Outside, brand-new sidewalks cut across the flat brown earth of the desert, heading to other buildings past barbed wire, elaborate gates and security cameras perched like electronic vultures. On the other side of the parking lot, a group of male convicts wearing orange jumpsuits were doing something in a cotton field. What was the tunnel into Frances Richie?
I said, “I saw the photo of you in the dark dress the day you were brought back to Phoenix. Seemed like a very pretty dress.”
I continued to look outside, just like she was doing.
I heard a word that sounded like “blue.” Then she said, very clearly and not in an old-lady voice, “It was navy blue. It was the first store-bought dress I ever had in my life.”
I didn’t turn around. I didn’t want to break the spell.
“You bought it in Phoenix?”
“It was a present. From someone very dear to me.”
I spoke carefully. “From Jack? Jack Talbott?”
I turned to face her and she merely shook her head. Then her voice seemed to gather strength and timbre from being used again. “Jack Talbott. I haven’t thought of him in years.”
Now it was my turn to be silent.
“He was just a boy, really. We were so young then. He had a hard life and didn’t know any other way of getting by in the world, so he drank, he ran with women, he fought, he had a very quick temper.” She paused.
“He was your lover?”
She strained to hear. “Lover?” she asked loudly. “They told me never to talk about that, never.”
“It’s okay.”
She inhaled loudly. “He always treated me like a lady, like a queen.”
“How did you meet him?” I leaned against the wall.

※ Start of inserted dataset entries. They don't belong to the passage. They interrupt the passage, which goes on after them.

(** * LatticeQuant: plot_reconstructed_codebook.py

    A shallow embedding of [compare_codebooks] and [plot_with_voronoi]
    from [src/plot_reconstructed_codebook.py], and the properties of the
    cross-validation sweep and of the shaping-region polygons.

    Number model.  Python ints are [Z].  NumPy/Python floats are idealised
    as exact rationals in canonical form ([Qc]): two floats are [==] in
    Python exactly when the two [Qc] are Leibniz-equal, which is what a
    dict lookup on a tuple of floats needs.  Rounding error of binary64 is
    not modelled.

    Collaborators.  The two quantizer classes, the generator matrix, the
    nearest-point oracle, [scipy.spatial.Voronoi] and the draw of
    [np.random.normal] are not part of this file of the repository; they
    are parameters of the development ([Collaborators]). *)

From Stdlib Require Import ZArith QArith Qcanon Qround Qpower Qabs Lia Lqa.
From Stdlib Require Qcabs.
From stdpp Require Import base numbers option list gmap.

Local Open Scope Z_scope.

(** ** Python values, exceptions and the run monad *)

Inductive exn :=
  | ZeroDivisionError
  | TypeError
  | IndexError
  | ValueError
  | QhullError.

Inductive result (A : Type) :=
  | Ok (a : A)
  | Raise (e : exn).
Arguments Ok {A} a.
Arguments Raise {A} e.

(** A Python number is an int or a float; [q ** e] is an int for [e >= 0]
    and a float otherwise. *)
Inductive pynum :=
  | PyInt (z : Z)
  | PyFloat (x : Qc).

Maybe the distance between us made her feel safe.
“I worked at the Owl Pharmacy on Adams Street,” she said. Her sentences had a very even cadence until the last two words, when they felt an emphasis whether they needed it there or not. “Is it still there?”
I shook my head.
“We’d come from Oklahoma in 1936 and papa worked off and on in the produce sheds down by the railroad tracks. But a truck backed over him one day and he died.” She paused and breathed heavily. “So mother worked as a maid, but she died of TB, and I got a job at the drug store. I could eat lunch for free at the soda fountain.”
She reared her head up a little and took another deep breath. “He was walking by one day on the sidewalk, and I was inside by the pharmacy counter, and we saw each other through the window. And he turned back and came inside. I didn’t want to seem easy, but I couldn’t stop looking at him, couldn’t stop smiling. And he couldn’t either. What is your name?”

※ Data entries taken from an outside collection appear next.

Lemma code_exchanged_at_most_once_witness :
  AuthorizationCode.Used <$>
    snd (exchange Scenario.codes (Scenario.call (Scenario.world_mint_fails 1) Scenario.verifier))
      !! Scenario.code = Some true
  /\ successes Scenario.code
       (fst (run_exchanges
          (snd (exchange Scenario.codes
                  (Scenario.call (Scenario.world_mint_fails 1) Scenario.verifier)))
          [Scenario.call (Scenario.world 2) Scenario.verifier;
           Scenario.call (Scenario.world 3) Scenario.verifier])) = 0%nat.
Proof.
  refine (proj2 (proj2 (code_exchanged_at_most_once Scenario.codes
    [Scenario.call (Scenario.world 2) Scenario.verifier;
     Scenario.call (Scenario.world 3) Scenario.verifier] Scenario.code))
    (Scenario.call (Scenario.world_mint_fails 1) Scenario.verifier)
    (AuthorizationCode.mk Scenario.code "c1" "https://x/cb" "openid"
       (Account.ID Scenario.alice) Scenario.challenge "S256" (10 * Minute) false)
    _ _ _ _ _).
  - reflexivity.
  - reflexivity.
  - vm_compute. reflexivity.
  - vm_compute. reflexivity.
  - vm_compute. reflexivity.
Defined.

(** ** The token service: minting, then validating *)

(** *** Strings through JSON *)

Lemma ascii_of_byte_of_ascii (a : ascii) : ascii_of_byte (byte_of_ascii a) = a.
Proof.
  unfold ascii_of_byte, byte_of_ascii.
  pose proof (N_ascii_bounded a) as Hb.
  rewrite Z.mod_small by lia.
  rewrite N2Z.id. apply ascii_N_embedding.
Qed.

Lemma string_of_bytes_of_string (s : string) : string_of_bytes (bytes_of_string s) = s.
Proof.
  unfold string_of_bytes, bytes_of_string. rewrite List.map_map.
  induction s as [|a s IH]; simpl; [reflexivity|].
  rewrite ascii_of_byte_of_ascii. f_equal. exact IH.
Qed.

(** On valid UTF-8 the round trip through JSON changes nothing. *)
Lemma json_bytes_valid (fuel : nat) (p : list Z) :
  valid_bytes fuel p = true -> json_bytes fuel p = p.
Proof.
  revert p. induction fuel as [|fuel IH]; intros p H.
  - destruct p; [reflexivity | discriminate].
  - destruct p as [|b rest]; [reflexivity|].
    cbn [valid_bytes json_bytes] in *.
    destruct (rune_size (b :: rest)) as [n|]; [|discriminate].
    rewrite (IH _ H). apply List.firstn_skipn.
Qed.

“David Mapstone.” I could see Heather starting back in the room, but she picked up on my eyes and came in slowly, quietly, behind us.
“Jack Talbott worked for Mr. Yarnell. Jack wanted to open his own garage someday.” She raised her head again, as if inhaling the memories. She paused. “Mr. Yarnell took kindly to him. Mr. Yarnell was a kind man.”
She licked her mouth with a huge gray tongue. “Do you believe in love at first sight, David Mapstone, sheriff’s deputy? Do young people still believe in that?”
I shrugged not-so-wisely. “I’ve seen it happen.”
“Never met a girl in stir who didn’t believe,” Frances Richie said. It was strange to hear a woman who looked like a grandmother use a word like stir so casually. But she was nobody’s grandmother.
“Why did Jack take the twins?” I was so damned clever. Just toss in the hard question after the softballs.
“Jack.” It was the only thing she said. She rubbed her eyes.
I repeated the question and she stared at the wall.
“Did you know he was kidnapping Andrew and Woodrow Yarnell?”
Her heavy head seemed to slip down a bit. Then she started to snore and for a long moment I thought she was gone. Then she raised her head and met my eyes, and her gaze was suddenly intense.
“I had a hat with that dress, David Mapstone,” she said, sounding the syllables of my name like they were a strange, lost language. Her eyes were bright with tears. “It was the prettiest thing I ever owned. A little, blue felt slouch fedora, but for a girl. Like in the movies. I felt like a movie star. The jail matron in Phoenix took it.”